Sensuality. An Elegy

by John Corry

When Sensuality the passions sways,
Then sacred Reason's voice is heard no more;
Embruted Man his appetites obeys,
Whilst tender friends his wretched state deplore.

Debased by Vice, alas! his tainted heart
Becomes a votary to Pleasure's charms,
'Till fierce Disease, deriding human art,
With thoughts of Death the wretched mind alarms.

The wanton nymph, whose eye's electric fire,
And graceful form, the giddy youth ensnare,
Must, at the certain stroke of Death, expire -
Faded those beauties, once surpassing fair.

Can all the bliss voluptuous beauty gives -
The feast - the dance - and Music's dulcet sounds,
Console the man who now luxurious lives,
When the dank mist of Woe his head surrounds?

When earthly beauties, fading to the sight,
Like visionary phantoms, mock the grasp,
Alas! the fleeting joys no more delight,
When Nature struggles with expiring gasp.

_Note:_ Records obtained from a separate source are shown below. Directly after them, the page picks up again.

(** X13: [seed_default_processes] never touches a table of processes that
    is not empty, and never touches the users, the log or the trace.  When
    the store answers and the table is empty it stores the four default
    processes, with the ids 1 to 4 and both lead times of each.  A second
    seeding after one that returned changes nothing: a restart does not
    duplicate the processes. *)
Theorem seeding_fills_only_an_empty_table (w : World) :
  let w1 := snd (seed_default_processes w) in
  users (store w1) = users (store w)
  /\ reminder_logs (store w1) = reminder_logs (store w)
  /\ trace w1 = trace w
  /\ (processes (store w) <> [] -> store w1 = store w)
  /\ (store_faults w = [] -> processes (store w) = [] ->
      map p_id (processes (store w1)) = [1; 2; 3; 4]
      /\ map p_name (processes (store w1))
         = map seed_name DEFAULT_PROCESSES
      /\ map own_lead_times (processes (store w1))
         = [[1440; 120]; [1440; 120]; [720; 120]; [720; 120]])
  /\ (next_store_fault w = false ->
      store (snd (seed_default_processes w1)) = store w1).
Proof.
  assert (Run : forall w0 : World,
             let w1 := snd (seed_default_processes w0) in
             (store w1 = store w0
              \/ (next_store_fault w0 = false /\ processes (store w0) = []
                  /\ store w1
                     = {| users := users (store w0);
                          processes := insert_rows seed_row []
                                                   DEFAULT_PROCESSES;
                          reminder_logs := reminder_logs (store w0) |}))
             /\ trace w1 = trace w0
             /\ (next_store_fault w0 = false -> processes (store w0) = [] ->
                 store w1
                 = {| users := users (store w0);
                      processes := insert_rows seed_row []
                                               DEFAULT_PROCESSES;
                      reminder_logs := reminder_logs (store w0) |})).
  { intros w0. unfold seed_default_processes, bind.
    destruct (store_call_run w0) as [E [Es [Et _]]].
    destruct (store_call w0) as [r w1]. cbn [fst snd] in E, Es, Et.
    subst r. destruct (next_store_fault w0).
    - cbn [snd]. split; [left; assumption|]. split; [assumption|].
      discriminate.
    - cbn [get_store]. rewrite Es.
      destruct (processes (store w0)) as [|p ps] eqn:Ep.
      + cbn [List.length Z.of_nat Z.eqb negb put_store snd store trace].
        split; [right; auto|]. split; [assumption|]. auto.
      + assert (Hc : negb (Z.of_nat (List.length (p :: ps)) =? 0) = true).
        { cbn [List.length]. apply negb_true_iff, Z.eqb_neq. lia. }
        rewrite Hc. cbn [ret snd]. split; [left; assumption|].
        split; [assumption|]. discriminate. }
  intros w1. destruct (Run w) as [Hs [Ht Hseed]]. fold w1 in Hs, Ht, Hseed.
  split; [|split; [|split; [|split; [|split]]]].
  - destruct Hs as [-> | [_ [_ ->]]]; reflexivity.
  - destruct Hs as [-> | [_ [_ ->]]]; reflexivity.
  - assumption.
  - intros Hne. destruct Hs as [-> | [_ [He _]]]; [reflexivity | congruence].
  - intros Ef He.
    assert (Hf : next_store_fault w = false)
      by (unfold next_store_fault; rewrite Ef; reflexivity).
    rewrite (Hseed Hf He). cbn [processes].
    repeat apply conj; vm_compute; reflexivity.
  - intros Hf. destruct (Run w1) as [[Hs1 | [_ [He1 _]]] _]; [assumption|].
    exfalso. destruct (processes (store w)) as [|p ps] eqn:Ep.
    + rewrite (Hseed Hf eq_refl) in He1. cbn [processes] in He1.
      vm_compute in He1. discriminate.
    + destruct Hs as [Hs | [_ [He _]]]; [|congruence].
      rewrite Hs, Ep in He1. discriminate.
Qed.
(** * GM_config ambient declarations: a model of the declared type surface

    The repository consists of TypeScript ambient declarations only
    ([index.d.ts] and a second, shorter declaration file).  There is no
    executable code: what the files define is a table of named types.

    The development therefore has three layers.

    - [ty], [member], [decl]: the declarations as they are written
      (type expressions, interface members, aliases, interfaces, globals).
    - [members_of], [keys_of], [lit_domain], [index_type]: how the
      TypeScript checker resolves names, inheritance, [keyof] and indexed
      access over such a table.
    - [has_type]: which JavaScript values are structurally inside a declared
      type.  This is what turns "the property is optional" or "the list is
      non-empty" into statements about values.
    - [assignable], [new_call]: when one type fits another, and what a call
      of a construct signature owes and gives.

    Names are written relative to [namespace GMConfig]; members of the
    nested namespaces are written [fields.TextField], [events.OnOpen].
    Export modifiers and comments are not part of the table. *)

From Stdlib Require Import String List Bool ZArith QArith Lia.
Import ListNotations.
Close Scope Q_scope.
Open Scope string_scope.
Set Warnings "-register-all".

(** ** Type expressions *)

Inductive ty : Type :=
| TString
| TNumber
| TBoolean
| TUndefined
| TUnknown
| TVoid
| TLit (s : string)                         (* 'text' *)
| TVar (x : string)                         (* a type parameter in scope *)
| TRef (name : string) (args : list ty)     (* Field, Instance<X>, Element *)
| TUnion (ts : list ty)                     (* A | B *)
| TInter (ts : list ty)                     (* A & B *)
| TArray (elem : ty)                        (* T[] *)
| TReadonly (t : ty)                        (* readonly T *)
| TTuple (fixed : list ty) (rest : option ty)   (* [A, B, ...R[]] *)
| TFun (tps : list (string * option ty * option ty))
       (ps : list (bool * string * ty)) (ret : ty)
| TObj (props : list (string * bool * ty))  (* { k: T; k2?: T2 } *)
| TIndex (t : ty) (k : ty)                  (* T[K] *)
| TKeyof (t : ty)                           (* keyof T *)
| TMapped (k : string) (dom : ty) (body : ty).  (* { [k in dom]: body } *)

(** A type parameter [<X extends C = D>]. *)
Definition tparam : Type := string * option ty * option ty.
Definition tp (x : string) : tparam := (x, None, None).
Definition tp_ext (x : string) (c : ty) : tparam := (x, Some c, None).
Definition tp_ext_def (x : string) (c d : ty) : tparam := (x, Some c, Some d).
Definition tp_name (p : tparam) : string := fst (fst p).
Definition tp_default (p : tparam) : option ty := snd p.

(** A function parameter; the flag marks a rest parameter [...args]. *)
Definition param : Type := bool * string * ty.
Definition arg (x : string) (t : ty) : param := (false, x, t).
Definition rest_arg (x : string) (t : ty) : param := (true, x, t).

Definition ref (name : string) : ty := TRef name [].

(** ** Declarations *)

Inductive member_kind := PropertySig | MethodSig | ConstructSig.

Record member := Member
  { m_name : string;
    m_optional : bool;
    m_kind : member_kind;
    m_type : ty }.

Definition prop (name : string) (t : ty) : member :=
  Member name false PropertySig t.
Definition prop_opt (name : string) (t : ty) : member :=
  Member name true PropertySig t.
Definition method (name : string) (tps : list tparam) (ps : list param)
    (ret : ty) : member :=
  Member name false MethodSig (TFun tps ps ret).
Definition construct (tps : list tparam) (ps : list param) (ret : ty)
    : member :=
  Member "new" false ConstructSig (TFun tps ps ret).

Inductive decl :=
| DAlias (name : string) (tps : list tparam) (body : ty)
| DInterface (name : string) (tps : list tparam) (extends : list ty)
             (members : list member)
| DVar (name : string) (t : ty).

Then Pleasure's votaries, no longer gay,
With inward horror shrink from grim Remorse.
The trembling spirit quits its sinful clay,
And parent Earth conceals the noisome corse.

How differently pure Virtue's friends expire -
True Piety invigorates the mind -
They hear the welcome of the heavely choir,
Nor think of the dark globe they've left behind.

Triumphantly they join the sons of light,
Blessed with the smiles of uncreated Love,
Eternal joys their faithful souls requite,
Decked with immortal youth in Heaven above.